Wednesday, August 04, 2010

Research Brief 7-4-10: Investigation of prediction bias in WISC-IV

Excellent article that shows how one form of empirically-defined test bias (differential prediction) should be pursued.

Konold, T. R., & Canivez, G. L. (2010). Differential Relationships Between WISC-IV and WIAT-II Scales: An Evaluation of Potentially Moderating Child Demographics. Educational and Psychological Measurement, 70(4), 613-627.

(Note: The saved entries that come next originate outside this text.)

(** What the interpreter and [base64] do for [revit_image]: the error raised
    when a value that is not a mapping is indexed by a key, and
    [base64.b64decode]. *)
Record Codec : Type := mkCodec {
  not_subscriptable : value -> library_error;
  b64decode : value -> string + library_error
}.

(** [data[key]]: a missing key raises [KeyError(key)], whose text is the
    [repr] of the key. *)
Definition getitem (codec : Codec) (data : value) (key : string) : result value :=
  match data with
  | VDict d =>
      match dict_get d key with
      | Some v => Ok v
      | None => Raise (mkExc "KeyError" (repr_str key) EmptyString true)
      end
  | _ => Raise (raised (not_subscriptable codec data))
  end.

Definition image_timeout : Z := 60.

Definition revit_image (net : Network) (codec : Codec) (endpoint : string)
  : result image_or_text :=
  try_except
    (let client := net image_timeout in
     response <- lift (get client (BASE_URL ++ endpoint) None) ;;
     if (status_code response =? 200)%Z
     then
       data <- lift (json client response) ;;
       encoded <- getitem codec data "image_data" ;;
       image_bytes <- lift (b64decode codec encoded) ;;
       Ok (AnImage (mkImage image_bytes "png"))
     else Ok (AText ("Error: " ++ string_of_Z (status_code response)
                     ++ " - " ++ text response)))
    (fun e => Ok (AText ("Error: " ++ exc_text e))).

(** A service that answers every request with status 200 and the same parsed
    body. *)
Definition answering_json (body : value) : Network :=
  fun _ =>
    mkClient (fun _ _ => inl (mkResponse 200 "{}"))
             (fun _ _ => inl (mkResponse 200 "{}"))
             (fun _ => inl body).
(** * Property photo comparison and manual verification

    A shallow embedding of the two Streamlit tools of the repository:

    - [rdn_photo_comparison.py]: the similarity engine [compare_images], the
      display classifier [get_similarity_class] and the batch branch of
      [main];
    - [verification_app.py]: the folder scanner [get_image_pairs] and the
      session bookkeeping of [main].

    Numbers.  Scores are Python floats.  Every finite float is a rational, so
    a score is a [Q] here and the literals [0.8], [0.6], [0.75] and [100] of
    the source are read as the decimal fractions they are written as.

    Libraries.  The arithmetic on samples done inside OpenCV, scikit-image and
    Pillow (interpolation, colour weights, the SSIM filter, Otsu's threshold,
    contour tracing) is not part of the repository.  It is a parameter of the
    development, the class [CvPrims]; what the model fixes is what the
    repository's code depends on for its control flow: array shapes, and the
    conditions under which a library call raises. *)

From Stdlib Require Import QArith Qabs Lqa Ascii String.
From stdpp Require Import gmap strings list sorting.

Open Scope string_scope.
Open Scope list_scope.
Open Scope nat_scope.

(** ** Python exceptions and the error monad *)

Inductive exception :=
  | CvError                 (* cv2.error *)
  | ValueError
  | OSError
  | KeyError
  | IndexError
  | UnidentifiedImageError  (* PIL.UnidentifiedImageError *)
  | ZeroDivisionError.

Definition result (A : Type) : Type := exception + A.

Definition ok {A} (x : A) : result A := inr x.
Definition raise {A} (e : exception) : result A := inl e.

Global Instance result_ret : MRet result := λ A x, inr x.

Global Instance result_bind : MBind result := λ A B k m,
  match m with
  | inl e => inl e
  | inr x => k x
  end.

(** [not l] on a list *)
Definition is_nil {A} (l : list A) : bool :=
  match l with [] => true | _ => false end.

(** ** Python strings

    File names are byte strings (UTF-8).  The markers and extensions the
    code looks for are ASCII, so searching bytes and searching code points
    agree. *)

Module PyStr.

(** [c.lower()] on one byte: only [A]..[Z] change. *)
Definition lower_ascii (c : ascii) : ascii :=
  let n := nat_of_ascii c in
  if (65 <=? n)%nat && (n <=? 90)%nat then ascii_of_nat (n + 32) else c.

(** [s.lower()] *)
Fixpoint lower (s : string) : string :=
  match s with
  | "" => ""
  | String c s' => String (lower_ascii c) (lower s')
  end.

(** [s.startswith(p)] *)
Definition startswith (p s : string) : bool := String.prefix p s.

(** [s.endswith(suf)] *)
Definition endswith (suf s : string) : bool :=
  let n := String.length s in
  let k := String.length suf in
  (k <=? n)%nat && bool_decide (substring (n - k) k s = suf).

(** [s.endswith((suf1, suf2, ...))] *)
Definition endswith_any (sufs : list string) (s : string) : bool :=
  existsb (λ suf, endswith suf s) sufs.

(** [sep in s] *)
Fixpoint contains (sep s : string) : bool :=
  startswith sep s ||
  match s with
  | "" => false
  | String _ s' => contains sep s'
  end.

(** [s.split(sep)[0]] for a non-empty [sep]: the part of [s] before the
    first occurrence of [sep], all of [s] when there is none. *)
Fixpoint before_first (sep s : string) : string :=
  if startswith sep s then ""
  else match s with
       | "" => ""
       | String c s' => String c (before_first sep s')
       end.
Lemma res_get_add_weight (weigth : Qc) (res : gmap Z Qc) (box b : Z) :
  res_get (add_weight weigth res box) b
  = if decide (box = b) then (res_get res b + weigth)%Qc else res_get res b.
Proof.
  unfold add_weight, res_get at 1. rewrite lookup_insert.
  destruct (decide (box = b)) as [->|]; done.
Qed.

Lemma lookup_add_weight_ne (weigth : Qc) (res : gmap Z Qc) (box b : Z) :
  box ≠ b → add_weight weigth res box !! b = res !! b.
Proof. intros H. unfold add_weight. by rewrite lookup_insert_ne. Qed.

Lemma lookup_foldl_add_weight_notin weigth (boxes : list Z) (res : gmap Z Qc) b :
  b ∉ boxes → foldl (add_weight weigth) res boxes !! b = res !! b.
Proof.
  revert res. induction boxes as [|box boxes IH]; intros res Hb; [done|].
  apply not_elem_of_cons in Hb as [Hne Hb]. simpl.
  rewrite IH by done. by apply lookup_add_weight_ne.
Qed.




(** ** The mass of a distribution *)

Lemma Qc_sum_Permutation (l1 l2 : list Qc) :
  l1 ≡ₚ l2 → foldr Qcplus 0%Qc l1 = foldr Qcplus 0%Qc l2.
Proof.
  induction 1 as [|x l1 l2 _ IH|x y l|l1 l2 l3 _ IH1 _ IH2]; simpl.
  - done.
  - by rewrite IH.
  - ring.
  - by rewrite IH1.
Qed.

Lemma total_mass_insert_fresh (res : gmap Z Qc) (box : Z) (v : Qc) :
  res !! box = None →
  total_mass (<[box := v]> res) = (v + total_mass res)%Qc.
Proof.
  intros Hnone. unfold total_mass.
  rewrite (Qc_sum_Permutation _ ((box, v) :: map_to_list res).*2); [done|].
  apply fmap_Permutation. by apply map_to_list_insert.
Qed.

Lemma total_mass_add_weight (weigth : Qc) (res : gmap Z Qc) (box : Z) :
  total_mass (add_weight weigth res box) = (total_mass res + weigth)%Qc.
Proof.
  unfold add_weight, res_get. destruct (res !! box) as [v|] eqn:Hbox; simpl.
  - rewrite <-insert_delete_eq.
    rewrite total_mass_insert_fresh by apply lookup_delete_eq.
    rewrite <-(insert_delete_id res box v) at 2 by done.
    rewrite total_mass_insert_fresh by apply lookup_delete_eq. ring.
  - rewrite total_mass_insert_fresh by done. ring.
Qed.

Lemma Qc_of_nat_0 : Qc_of_nat 0 = 0%Qc.
Proof. exact Z2Qc_inj_0. Qed.

Lemma Qc_of_nat_S (n : nat) : Qc_of_nat (S n) = (Qc_of_nat n + 1)%Qc.
Proof.
  unfold Qc_of_nat. by rewrite Nat2Z.inj_succ, <-Z.add_1_r, Z2Qc_inj_add, Z2Qc_inj_1.
Qed.


Lemma Qc_of_nat_inj (n m : nat) : Qc_of_nat n = Qc_of_nat m ↔ n = m.
Proof. unfold Qc_of_nat. rewrite Z2Qc_inj_iff. lia. Qed.

Lemma total_mass_foldl_add_weight weigth (boxes : list Z) (res : gmap Z Qc) :
  total_mass (foldl (add_weight weigth) res boxes)
  = (total_mass res + Qc_of_nat (length boxes) * weigth)%Qc.
Proof.
  revert res. induction boxes as [|box boxes IH]; intros res.
  - cbn [foldl length]. rewrite Qc_of_nat_0. ring.
  - cbn [foldl length]. rewrite IH, total_mass_add_weight, Qc_of_nat_S. ring.
Qed.

(** A row that fills at least one box adds one unit of mass in all. *)
Lemma total_mass_spread (res : gmap Z Qc) (boxes : list Z) :
  total_mass (spread res boxes)
  = (total_mass res + if boxes is [] then 0 else 1)%Qc.
Proof.
  unfold spread. destruct boxes as [|box boxes]; [ring|].
  rewrite total_mass_foldl_add_weight.
  assert (Qc_of_nat (length (box :: boxes)) ≠ 0%Qc) as Hn.
  { rewrite <-Qc_of_nat_0, Qc_of_nat_inj. done. }
  f_equal. by field.
Qed.


Lemma overlaps_filter (idx : list Z) (o : offer Z) :
  overlaps idx o
  = if filter (λ b, minSalary o ≤ b < maxSalary o) idx is [] then false else true.
Proof. unfold overlaps. by rewrite boxes_filled_int. Qed.

Lemma fill_rows_int_mass (idx : list Z) (df : list (offer Z)) (res : gmap Z Qc) :
  ∃ res', fill_rows idx res (int_row <$> df) = Ok res'
    ∧ total_mass res'
      = (total_mass res
         + Qc_of_nat (length (filter (λ o, overlaps idx o) df)))%Qc.
Proof.
  revert res. induction df as [|o df IH]; intros res.
  - exists res. split; [done|].
    rewrite filter_nil. cbn [length]. rewrite Qc_of_nat_0. ring.
  - rewrite fmap_cons. cbn [fill_rows].
    rewrite boxes_filled_int. cbn [mbind result_bind].
    destruct (IH (spread res (filter (λ b, minSalary o ≤ b < maxSalary o) idx)))
      as (res' & Hres' & Hmass).
    exists res'. split; [done|]. rewrite Hmass, total_mass_spread.
    rewrite filter_cons, (overlaps_filter idx o).
    destruct (filter _ idx) as [|b boxes].
    + rewrite decide_False by (by intros []). ring.
    + rewrite decide_True by done. cbn [length]. rewrite Qc_of_nat_S. ring.
Qed.


(** *** Whatever the arithmetic *)



Section WeightsLemmas.
Context {W : Type} (zero : W) (plus : W → W → W) (share : nat → W).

Considerable debate exists regarding the accuracy of intelligence tests with members of different groups. This study investigated differential predictive validity of the Wechsler Intelligence Scale for Children—Fourth Edition. Participants from the WISC-IV—WIAT-II standardization linking sample (N = 550) ranged in age from 6 through 16 years (M = 11.6, SD  = 3.2) and varied by the demographic variables of gender, race/ethnicity (Caucasian, African American, and Hispanic), and parent education level (8-11, 12, 13-15, and 16 years). Full Scale IQ and General Ability Index scores from the WISC-IV were used to predict scores on Mathematics, Oral Language, Reading, Written Language, and the total composite on the Wechsler Individual Achievement Test—Second Edition. Differences in prediction were evaluated between demographic subgroups via Potthoff’s technique. Of the 30 simultaneous tests, 25 revealed no statistically significant between group differences. The remaining statistically significant differences were found to have little practical or clinical influence when effect size estimates were considered. Results are discussed in the context of other ability measures that were previously investigated for differential validity as well as educational implications for clinicians.